(* ===== verification/HostClient.v ===== *)
(** * The host side: [HostMemory] and [HostClient]

    Model of [mini-ics/src/host_client.cpp]: the guest-memory substitute, the
    client's state and every step of its demo sequence, over the socket of
    [Socket].  The client is single-threaded; its methods are actions of a state
    monad on the object.  [Log] advances the host clock, so it is an action too;
    the text it prints is not modelled. *)
From S2P Require Import Prelude Protocol Socket Framing Transaction.
From stdpp Require Import options.
#[local] Open Scope Z_scope.
#[local] Open Scope cxx_scope.

(** ** [HostMemory] *)

(** [data_]: its size, and the byte at each index below it. *)
Record HostMemory := mkHostMemory { hm_size : Z; data_ : Z -> Z }.

Definition InitDeterministicPattern (m : HostMemory) : HostMemory :=
  mkHostMemory (hm_size m) (fun i => u8 (u64 (i * 2654435761) >> 24)).

Definition InBoundsLocked (m : HostMemory) (addr len : Z) : bool :=
  if len =? 0 then true
  else if hm_size m <=? addr then false
  else
    let end_ := u64 (addr + len) in
    if end_ <? addr then false else end_ <=? hm_size m.

(** [memcpy(data_.data() + addr, src, len)]. *)
Definition memcpy_in (addr : Z) (src : list Z) (m : HostMemory) : HostMemory :=
  mkHostMemory (hm_size m)
    (fun a => if (addr <=? a) && (a <? addr + Z.of_nat (length src))
              then src !!! Z.to_nat (a - addr) else data_ m a).

Definition memcpy_out (addr : Z) (len : nat) (m : HostMemory) : list Z :=
  (fun i => data_ m (addr + Z.of_nat i)) <$> seq 0 len.

Definition Memory_Write (addr : Z) (src : list Z) (m : HostMemory) : bool * HostMemory :=
  if negb (InBoundsLocked m addr (Z.of_nat (length src))) then (false, m)
  else (true, memcpy_in addr src m).

(** [None]: [Read] returned false and left the destination alone. *)
Definition Memory_Read (addr : Z) (len : nat) (m : HostMemory) : option (list Z) :=
  if negb (InBoundsLocked m addr (Z.of_nat len)) then None
  else Some (memcpy_out addr len m).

> _YOUR OBJECTIVE_:
Reproduce the lines of the entries above from the one with "From stdpp Require Import options." to the one with "mkHostMemory (hm_size m) (fun", both included, exactly and without any other line.

> _WRITTEN ANSWER_:
From stdpp Require Import options.
#[local] Open Scope Z_scope.
#[local] Open Scope cxx_scope.

(** ** [HostMemory] *)

(** [data_]: its size, and the byte at each index below it. *)
Record HostMemory := mkHostMemory { hm_size : Z; data_ : Z -> Z }.

Definition InitDeterministicPattern (m : HostMemory) : HostMemory :=
  mkHostMemory (hm_size m) (fun i => u8 (u64 (i * 2654435761) >> 24)).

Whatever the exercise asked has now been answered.